INSTRUCTIONS FOR THE TASK: Beginning with the line that holds "Inductive reject_reason := InvalidHeader" in the data below, give again every line through the one that holds "Definition recv_sum (frame", exactly as written.

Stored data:

Lemma readings_before_next (w : World num) (deadline : num) (r m : nat) :
  readings_before w deadline r (S m) ->
  (ltb (clock w r) deadline = true /\ leb deadline (clock w r) = false)
  /\ readings_before w deadline (S r) m.
Proof.
  intros Hr. split.
  - apply Hr. lia.
  - pose proof (readings_before_shift w deadline r (S m) 1 Hr) as Hs.
    now rewrite Nat.add_1_r, Nat.sub_succ, Nat.sub_0_r in Hs.
Qed.

Lemma readings_before_none (w : World num) (deadline : num) (r : nat) :
  readings_before w deadline r 0 ->
  ltb (clock w r) deadline = false /\ leb deadline (clock w r) = true.
Proof. intros [_ Ha]. apply Ha. lia. Qed.

Lemma download_request_rejected (this : NetworkTester num) (endTime : num)
    (u : string) (w : World num) (s : State num) :
  all_rejected w ->
  download_request this endTime u w s
  = (Return tt,
     {| reads := reads s;
        requests := {| method := GET; url := u |} :: requests s;
        console := ("Download test failed for: " ++ u)%string :: console s;
        totalBytes := totalBytes s |}).
Proof.
  intros Hall. unfold download_request, try_catch, bind, fetch, console_warn.
  rewrite Hall. reflexivity.
Qed.

Lemma download_for_rejected (this : NetworkTester num) (endTime : num) (w : World num) :
  all_rejected w ->
  forall (urls : list string) (m : nat) (s : State num),
    readings_before w endTime (reads s) m ->
    exists s',
      download_for this endTime urls w s = (Return tt, s')
      /\ totalBytes s' = totalBytes s
      /\ List.length (requests s')
         = (List.length (requests s) + Nat.min m (List.length urls))%nat
      /\ reads s'
         = (reads s + if (m <? List.length urls)%nat then S m else List.length urls)%nat.
Proof.
  intros Hall urls. induction urls as [|u urls IH]; intros m s Hr; cbn [download_for].
  - exists s. unfold ret. rewrite Nat.min_0_r. cbn. repeat split; lia.
  - unfold bind at 1. unfold performance_now at 1.
    destruct m as [|m].
    + apply readings_before_none in Hr as [_ ->].
      eexists. unfold ret. split; [reflexivity |]. cbn. repeat split; lia.
    + apply readings_before_next in Hr as [[_ ->] Hr].
      unfold bind. rewrite (download_request_rejected this endTime u w _ Hall).
      cbv beta iota. cbn [reads requests console totalBytes].
      destruct (IH m {| reads := S (reads s);
                        requests := {| method := GET; url := u |} :: requests s;
                        console := ("Download test failed for: " ++ u)%string :: console s;
                        totalBytes := totalBytes s |} Hr)
        as (s' & -> & Ht & Hq & Hreads).
      exists s'. split; [reflexivity |].
      cbn [reads requests console totalBytes List.length] in *.
      split; [exact Ht |]. split; [lia |].
      rewrite Hreads. change (S m <? S (List.length urls))%nat with (m <? List.length urls)%nat.
      destruct (m <? List.length urls)%nat; lia.
Qed.

Lemma download_while_rejected (this : NetworkTester num) (endTime : num) (w : World num) :
  all_rejected w ->
  forall (fuel m : nat) (s : State num),
    readings_before w endTime (reads s) m ->
    (m < fuel)%nat ->
    exists s',
      download_while fuel this endTime w s = (Return tt, s')
      /\ totalBytes s' = totalBytes s
      /\ List.length (requests s')
         = (List.length (requests s) + download_attempts m)%nat
      /\ (reads s + m < reads s')%nat.
Proof.
  intros Hall fuel. induction fuel as [|fuel IH]; intros m s Hr Hfuel; [lia |].
  cbn [download_while]. unfold bind at 1. unfold performance_now at 1.
  destruct m as [|m].
  - apply readings_before_none in Hr as [-> _].
    eexists. unfold ret. split; [reflexivity |]. cbn. repeat split; lia.
  - apply readings_before_next in Hr as [[-> _] Hr].
    unfold bind.
    destruct (download_for_rejected this endTime w Hall download_testUrls m
                {| reads := S (reads s); requests := requests s;
                   console := console s; totalBytes := totalBytes s |} Hr)
      as (s1 & -> & Ht1 & Hq1 & Hreads1).
    cbn [reads requests console totalBytes List.length download_testUrls] in *.
    pose proof (readings_before_shift w endTime (S (reads s)) m 1 Hr) as Hone.
    pose proof (readings_before_shift w endTime (S (reads s)) m 2 Hr) as Htwo.
    destruct m as [|[|m]]; cbn [Nat.ltb Nat.leb Nat.min Nat.sub] in *.
    + destruct (IH 0%nat s1) as (s' & -> & Ht & Hq & Hreads); [| lia |].
      { rewrite Hreads1. exact Hone. }
      exists s'. split; [reflexivity |]. cbn [download_attempts] in *.
      repeat split; [congruence | lia | lia].
    + destruct (IH 0%nat s1) as (s' & -> & Ht & Hq & Hreads); [| lia |].
      { rewrite Hreads1. exact Htwo. }
      exists s'. split; [reflexivity |]. cbn [download_attempts] in *.
      repeat split; [congruence | lia | lia].
    + rewrite Nat.sub_0_r in Htwo. rewrite Nat.min_0_r in Hq1.
      destruct (IH m s1) as (s' & -> & Ht & Hq & Hreads); [| lia |].
      { rewrite Hreads1. exact Htwo. }
      exists s'. split; [reflexivity |]. cbn [download_attempts] in *.
      repeat split; [congruence | lia | lia].
Qed.
(** * Spotseat: the thermal seat finder, one cycle of its main loop

    A shallow embedding of [thermal_seat_finder.py].  The script is one
    endless loop; every iteration reads a 1544-byte frame from the UART,
    checks its header and checksum, decodes 32 x 24 temperatures, tracks
    minimum, maximum and the occupancy flag in one pass, pulses the
    vibration motor (debounced) and draws the thermal image.

    - Bytes are [Init.Byte.byte]; [byte.unsigned] is the [int] Python
      hands out for [frame[i]].
    - Integers are [Z]; list indices are [nat].
    - A Python [float] is the rational number it denotes, in [Q]; every
      float operation of the script is the exact operation followed by
      rounding to the nearest binary64 value, ties to even ([b64]), the
      arithmetic of the [python3] the script names in its first line.
      Comparisons, [int()] and the formatting of a float act on the
      exact value, as they do in Python.
    - The peripherals (UART, clock, motor, LCD, image library) are
      outside the script: what the loop reads from them is an input of
      the cycle, what it does to them is an event of the cycle's trace. *)

From Stdlib Require Import ZArith List Lia Bool QArith Qround Qabs Qpower Lqa.
From Stdlib Require Import String Ascii DecimalString.
From Stdlib Require Import PrimFloat FloatOps SpecFloat Uint63.
From coqutil Require Import Byte Word.LittleEndianList.
Import ListNotations.

Local Open Scope Z_scope.

(** ** Configuration constants *)

Definition START_FLAG : Z := 0x5A.
Definition SENSOR_WIDTH : Z := 32.
Definition SENSOR_HEIGHT : Z := 24.
Definition LCD_W : Z := 160.
Definition LCD_H : Z := 120.
Definition MAX_TEMP_LIMIT : Z := 300.
Definition MIN_TEMP_LIMIT : Z := 0.
Definition PERSON_TEMP_THRESHOLD : Z := 30.
Definition VIBRATION_INTERVAL_MS : Z := 500.

(** The frame length [1544] is a literal of the script, as are the bound
    [1542] of the checksum loop and the indices [1542], [1543]. *)
Definition FRAME_LEN : nat := 1544.

(** ** Python helpers *)

(** [frame[i]] on a [bytes] object: an [int] in [0, 256).  Every index
    the script uses is below 1544, the length it has checked before. *)
Definition byte_at (frame : list byte) (i : nat) : Z :=
  byte.unsigned (nth i frame Byte.x00).

(** [frame[a:b]] for [a <= b]. *)
Definition slice (frame : list byte) (a b : nat) : list byte :=
  firstn (b - a) (skipn a frame).

(** [frame[-2:]]. *)
Definition last_two (frame : list byte) : list byte :=
  skipn (List.length frame - 2) frame.

(** [int.from_bytes(bs, 'little')]. *)
Definition from_bytes_little (bs : list byte) : Z := le_combine bs.

(** [range(0, stop, 2)]. *)
Definition range_by_2 (stop : nat) : list nat :=
  map (fun k => 2 * k)%nat (seq 0 (Nat.div2 (stop + 1))).

(** [range(n)]. *)
Definition range (n : nat) : list nat := seq 0 n.

(** ** Frame validation (lines 59-77) *)

Inductive reject_reason := InvalidHeader | ChecksumMismatch.

Inductive validation := Accepted | Rejected (r : reject_reason).

(** [word = (frame[i+1] << 8) | frame[i]] *)
Definition frame_word (frame : list byte) (i : nat) : Z :=
  Z.lor (Z.shiftl (byte_at frame (i + 1)) 8) (byte_at frame i).

(** One turn of the checksum loop:
    [checksum = (checksum + word) & 0xFFFF]. *)
Definition checksum_step (frame : list byte) (checksum : Z) (i : nat) : Z :=
  Z.land (checksum + frame_word frame i) 0xFFFF.

(** [checksum = 0; for i in range(0, 1542, 2): ...] *)
Definition compute_checksum (frame : list byte) : Z :=
  fold_left (checksum_step frame) (range_by_2 1542) 0.

(** [recv_sum = (frame[1543] << 8) | frame[1542]] *)
Definition recv_sum (frame : list byte) : Z :=
  Z.lor (Z.shiftl (byte_at frame 1543) 8) (byte_at frame 1542).

(** [frame[0] != START_FLAG or frame[1] != START_FLAG] *)
Definition header_bad (frame : list byte) : bool :=
  negb (byte_at frame 0 =? START_FLAG) || negb (byte_at frame 1 =? START_FLAG).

ANSWER SPACE:
Inductive reject_reason := InvalidHeader | ChecksumMismatch.

Inductive validation := Accepted | Rejected (r : reject_reason).

(** [word = (frame[i+1] << 8) | frame[i]] *)
Definition frame_word (frame : list byte) (i : nat) : Z :=
  Z.lor (Z.shiftl (byte_at frame (i + 1)) 8) (byte_at frame i).

(** One turn of the checksum loop:
    [checksum = (checksum + word) & 0xFFFF]. *)
Definition checksum_step (frame : list byte) (checksum : Z) (i : nat) : Z :=
  Z.land (checksum + frame_word frame i) 0xFFFF.

(** [checksum = 0; for i in range(0, 1542, 2): ...] *)
Definition compute_checksum (frame : list byte) : Z :=
  fold_left (checksum_step frame) (range_by_2 1542) 0.

(** [recv_sum = (frame[1543] << 8) | frame[1542]] *)
Definition recv_sum (frame : list byte) : Z :=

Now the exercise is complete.